Karlsruhe. Gut besucht und thematisch vielfältig präsentierte sich der diesjährige „Regionale LÄMMkom Arbeitskreis Baden-Württemberg“ am 28. April 2009 im Landratsamt Karlsruhe. Bereichsleiter und Mitarbeiter aus den Sozial- und Jugendämtern, Asylbeauftragte, Unterhaltssachbearbeiter, EDV- und Systemverantwortliche sowie Ansprechpartner aus den allgemeinen Verwaltungsbereichen folgten der Einladung der Dortmunder Lämmerzahl GmbH mit Geschäftsstelle in Leonberg.
Neben dem aktuellen Stand der Software-Zertifizierung durch die GPA, der Präsentation geprüfter Kernprozesse und anstehender Vororttermine im Landkreis Rottweil stand der Umstieg der Kommunen auf die Doppik im Zeitraum 2011 bis 2013 auf der Agenda. Als Prozedere wurde die Übergabe einer Schnittstellenbeschreibung für das Kassenverfahren SOJUHKR mit SAP, der Weg zum automatisierten Import doppischer Buchungsstellen sowie die Einrichtung einer Testumgebung in LÄMMkom und dem Finanzverfahren vorgestellt.
Im Zeichen geänderter Abläufe nach Vorgaben des Deutschen Rentenversicherungsträgers und spezifischer Anwenderwünsche standen die Erörterungen im Bereich der Statistik-Erhebungen, der Rentenauskunft und des Datenabgleichverfahrens. Für das Fallmanagement in der Sozialhilfe erläuterte Thomas Düren, Leiter der Anwenderbetreuung bei Lämmerzahl, unterschiedliche Zugriffsmöglichkeiten und Verfahrensfunktionen für Sozialarbeiter und Leistungssachbearbeiter. Dargestellt wurden u.a. Anlagemöglichkeiten eines Profils, die Erstellung und Fortschreibung von Hilfeplänen sowie Auswertungsoptionen vereinbarter Ziele.
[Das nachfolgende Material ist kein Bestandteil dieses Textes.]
(* ===== verification/_CoqProject ===== *)
-Q . S2P
Prelude.v
Bytes.v
CString.v
RingBuf.v
LogQueue.v
LogNet.v
NlmManager.v
PsmLog.v
Deobf.v
Arzl.v
Reloc.v
Yaml.v
VitaImport.v
Sha256.v
ElfTools.v
ErrResolver.v
ImageExtract.v
Atoi.v
Hoare.v
Utf16.v
SettingsApp.v
IoPlus.v
SysLibTrace.v
Nids.v
Thgn.v
VitaModule.v
Translate.v
Decompiler.v
DecompMain.v
KdumpExtract.v
ShipLog.v
FagMenu.v
Kentente.v
Zlib.v
ElfBuilder.v
UnarzlMain.v
DebugFont.v
DebugScreen.v
Kdumper.v
Plugins.v
FagGame.v
FagScan.v
FagDump.v
FagFinish.v
FagSync.v
FagQueue.v
FagPaths.v
FagThread.v
(* ===== verification/CString.v ===== *)
(** * C strings

    A C string is a Rocq [string] without its NUL.  Reading one out of a
    buffer stops at the first NUL and faults when there is none; [strstr] is
    the search of the C library. *)

From stdpp Require Import prelude strings.
From Stdlib Require Import Ascii.
From S2P Require Import Prelude Bytes.

Open Scope Z_scope.

(** The characters up to the first NUL *)
Fixpoint cstr (fuel : nat) (m : mem) (off : Z) : run string :=
  match fuel with
  | O => Fault FMem
  | S fuel' =>
      b ← load8 m off;
      if b =? 0 then Done ""%string
      else s ← cstr fuel' m (off + 1); Done (String (ascii_of_nat (Z.to_nat b)) s)
  end.

Definition read_str (m : mem) (off : Z) : run string := cstr (S (length m)) m off.

(** [strncmp] or [strcmp] of the bytes at [off] with [pat], whose NUL, if
    compared, is its last element: the first difference ends it. *)
Fixpoint str_matches (m : mem) (off : Z) (pat : list Z) : run bool :=
  match pat with
  | [] => Done true
  | p :: pat' => b ← load8 m off; if b =? p then str_matches m (off + 1) pat' else Done false
  end.

(** [strstr]: the index of the first occurrence of [rep] *)
Fixpoint strstr (s rep : string) : option nat :=
  if String.prefix rep s then Some 0%nat
  else match s with
       | String _ s' => match strstr s' rep with Some k => Some (S k) | None => None end
       | EmptyString => None
       end.

(** The first [k] characters, and the rest *)
Fixpoint str_take (k : nat) (s : string) : string :=
  match k, s with
  | S k', String c s' => String c (str_take k' s')
  | _, _ => EmptyString
  end.
Fixpoint str_drop (k : nat) (s : string) : string :=
  match k, s with
  | S k', String c s' => str_drop k' s'
  | _, _ => s
  end.

(** The bytes before the first NUL *)
Fixpoint until_nul (m : mem) : mem :=
  match m with
  | [] => []
  | b :: m' => if b =? 0 then [] else b :: until_nul m'
  end.

(** [strncpy(dst, src, n)] into an array of [n] bytes *)
Definition strncpy (src : mem) (n : nat) : mem :=
  let s := take n (until_nul src) in s ++ replicate (n - length s) 0.

(** ** Lemmas *)

Lemma string_app_cons x (a b : string) : String x a +:+ b = String x (a +:+ b).
Proof. done. Qed.
Lemma string_app_assoc (a b c : string) : (a +:+ b) +:+ c = a +:+ (b +:+ c).
Proof. induction a as [|x a IH]; [done|exact (f_equal (String x) IH)]. Qed.
Lemma string_app_nil_r (a : string) : a +:+ "" = a.
Proof. induction a as [|x a IH]; [done|exact (f_equal (String x) IH)]. Qed.
Lemma string_length_app (a b : string) :
  String.length (a +:+ b) = (String.length a + String.length b)%nat.
Proof. induction a as [|x a IH]; [done|]. rewrite string_app_cons. cbn. by rewrite IH. Qed.

Lemma str_take_drop k s : str_take k s +:+ str_drop k s = s.
Proof.
  revert s. induction k as [|k IH]; intros [|c s]; cbn [str_take str_drop]; try done.
  by rewrite string_app_cons, IH.
Qed.

Lemma str_drop_app pre s : str_drop (String.length pre) (pre +:+ s)%string = s.
Proof. induction pre as [|c pre IH]; [done|]. exact IH. Qed.

Lemma str_take_app pre s : str_take (String.length pre) (pre +:+ s)%string = pre.
Proof.
  induction pre as [|c pre IH]; [by destruct s|].
  change (String c (str_take (String.length pre) (pre +:+ s)%string) = String c pre). by rewrite IH.
Qed.

Lemma str_drop_length k s : String.length (str_drop k s) = (String.length s - k)%nat.
Proof. revert s. induction k as [|k IH]; intros [|c s]; cbn; done. Qed.

Lemma str_take_length k s : (k <= String.length s)%nat -> String.length (str_take k s) = k.
Proof.
  revert s. induction k as [|k IH]; intros [|c s] Hk; cbn in *; try done; try lia.
  rewrite IH; lia.
Qed.

Lemma prefix_true rep s : String.prefix rep s = true <-> exists t, s = rep +:+ t.
Proof.
  revert s. induction rep as [|c rep IH]; intros s.
  - cbn. split; [by exists s|by destruct s].
  - destruct s as [|d s]; cbn.
    + split; [done|]. intros (t & Ht). by rewrite string_app_cons in Ht.
    + destruct (ascii_dec c d) as [->|Hne].
      * rewrite IH. split; intros (t & Ht); exists t.
        -- by rewrite string_app_cons, Ht.
        -- rewrite string_app_cons in Ht. by injection Ht.
      * split; [done|]. intros (t & Ht). rewrite string_app_cons in Ht. by injection Ht as <-.
Qed.

(** [strstr] finds the first occurrence. *)
Lemma strstr_Some s rep k : strstr s rep = Some k ->
  s = str_take k s +:+ rep +:+ str_drop (k + String.length rep) s /\
  (k + String.length rep <= String.length s)%nat.
Proof.
  revert k. induction s as [|c s IH]; intros k; cbn [strstr];
    destruct (String.prefix rep _) eqn:E.
  - intros [= <-]. apply prefix_true in E as (t & Et). destruct rep; [|by rewrite string_app_cons in Et]. done.
  - done.
  - intros [= <-]. apply prefix_true in E as (t & Et). rewrite Et. cbn [str_take Nat.add].
    change ("" +:+ ?x) with x. split; [|rewrite string_length_app; lia]. f_equal.
    clear. induction rep as [|d rep IH]; [done|]. rewrite string_app_cons. done.
  - destruct (strstr s rep) as [k'|]; [|done]. intros [= <-].
    destruct (IH k' eq_refl) as [E1 E2]. cbn [str_take str_drop Nat.add String.length].
    rewrite string_app_cons, <- E1. split; [done|lia].
Qed.

Lemma strstr_first s rep k j : strstr s rep = Some k -> (j < k)%nat ->
  ~ exists t, str_drop j s = rep +:+ t.
Proof.
  revert k j. induction s as [|c s IH]; intros k j; cbn [strstr];
    destruct (String.prefix rep _) eqn:E.
  - intros [= <-]. lia.
  - done.
  - intros [= <-]. lia.
  - destruct (strstr s rep) as [k'|]; [|done]. intros [= <-] Hj.
    destruct j as [|j].
    + cbn [str_drop]. rewrite <- prefix_true. congruence.
    + cbn [str_drop]. apply (IH k' j eq_refl). lia.
Qed.

Lemma strstr_None s rep j : strstr s rep = None -> (j <= String.length s)%nat ->
  ~ exists t, str_drop j s = rep +:+ t.
Proof.
  revert j. induction s as [|c s IH]; intros j; cbn [strstr];
    destruct (String.prefix rep _) eqn:E; try done.
  - intros _ Hj. cbn in Hj. assert (j = 0%nat) as -> by lia. cbn [str_drop].
    rewrite <- prefix_true. congruence.
  - destruct (strstr s rep) as [k'|] eqn:Es; [done|]. intros _ Hj. destruct j as [|j].
    + cbn [str_drop]. rewrite <- prefix_true. congruence.
    + cbn [str_drop]. apply IH; [done|]. cbn in Hj. lia.
Qed.

(** The string that a list of bytes spells *)
Definition chars (l : mem) : string :=
  String.string_of_list_ascii ((fun b => ascii_of_nat (Z.to_nat b)) <$> l).

(** The bytes of a string *)
Definition str_bytes (s : string) : mem :=
  (fun c => Z.of_nat (nat_of_ascii c)) <$> String.list_ascii_of_string s.

Lemma cstr_chars l fuel pre post : Forall (fun b => b <> 0) l -> (length l < fuel)%nat ->
  cstr fuel (pre ++ l ++ 0 :: post) (mlen pre) = Done (chars l).
Proof.
  intros Hl. revert fuel pre. induction Hl as [|b l Hb _ IH]; intros [|fuel] pre Hf;
    try (cbn in Hf; lia); cbn [cstr].
  - replace (mlen pre) with (mlen pre + 0) by lia. by rewrite load8_app_r by lia.
  - replace (mlen pre) with (mlen pre + 0) at 1 by lia. rewrite load8_app_r by lia.
    change (load8 ((b :: l) ++ 0 :: post) 0) with (Done b). cbn [mbind run_bind].
    replace (b =? 0) with false by lia.
    specialize (IH fuel (pre ++ [b]) ltac:(cbn in Hf; lia)).
    rewrite <- app_assoc in IH. cbn [app] in IH.
    replace (mlen (pre ++ [b])) with (mlen pre + 1) in IH
      by (unfold mlen; rewrite length_app; cbn; lia).
    cbn [app]. rewrite IH. done.
Qed.

Lemma read_str_chars l post : Forall (fun b => b <> 0) l ->
  read_str (l ++ 0 :: post) 0 = Done (chars l).
Proof.
  intros Hl. unfold read_str. apply (cstr_chars l _ [] post Hl).
  rewrite length_app. cbn. lia.
Qed.

Lemma until_nul_app l t : Forall (fun b => b <> 0) l -> until_nul (l ++ 0 :: t) = l.
Proof.
  induction 1 as [|b l Hb _ IH]; [done|]. cbn. by replace (b =? 0) with false by lia; rewrite IH.
Qed.

Lemma until_nul_id l : Forall (fun b => b <> 0) l -> until_nul l = l.
Proof. induction 1 as [|b l Hb _ IH]; [done|]. cbn. by replace (b =? 0) with false by lia; rewrite IH. Qed.

Lemma until_nul_length l : (length (until_nul l) <= length l)%nat.
Proof. induction l as [|b l IH]; cbn; [done|]. case_match; cbn; lia. Qed.

Lemma until_nul_nonzero l : Forall (fun b => b <> 0) (until_nul l).
Proof.
  induction l as [|b l IH]; cbn; [constructor|]. destruct (Z.eqb_spec b 0); [constructor|].
  by constructor.
Qed.

Lemma strncpy_length src n : length (strncpy src n) = n.
Proof. unfold strncpy. rewrite length_app, length_replicate, length_take. lia. Qed.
Bei der Zahlbarmachung von Leistungen stand die Datenübergabe ans bisher landesweit eingesetzte Kassenwesen WAUS (FIWES Classic) im Fokus des Interesses. Durch Schnittstelle und Kassenverfahren hervorgerufene Unregelmäßigkeiten werden von Lämmerzahl aufgefangen und sind in der kommenden Software-Version teils bereits berücksichtigt. Anforderungen wie die Steuerung von Fälligkeiten im Einzelfall oder die Rückgabe von Ist-Buchungen an den Geldautomaten wurden bereits realisiert. Fragen zur Verrechnungs- und Umbuchungsübergabe an WAUS können erst mit der Übersendung passender Schnittstellenbeschreibungen seitens der Kassenverfahrensanbieter aufgelöst werden.
Die Abschlussdiskussion brachte zusätzliche Klärung in Detailfragen. Thomas Düren gab den Teilnehmern Einblick in die webfähige Zukunftssoftware LÄMMkom LISSA, die Teilnehmer des 11. LÄMMkom Anwendertreffens in Dortmund bereits vorab im September diesen Jahres selbständig ausprobieren können. Der nächste Termin für den Arbeitskreis Baden-Württemberg wurde auf den 13. April 2010 in Karlsruhe festgelegt.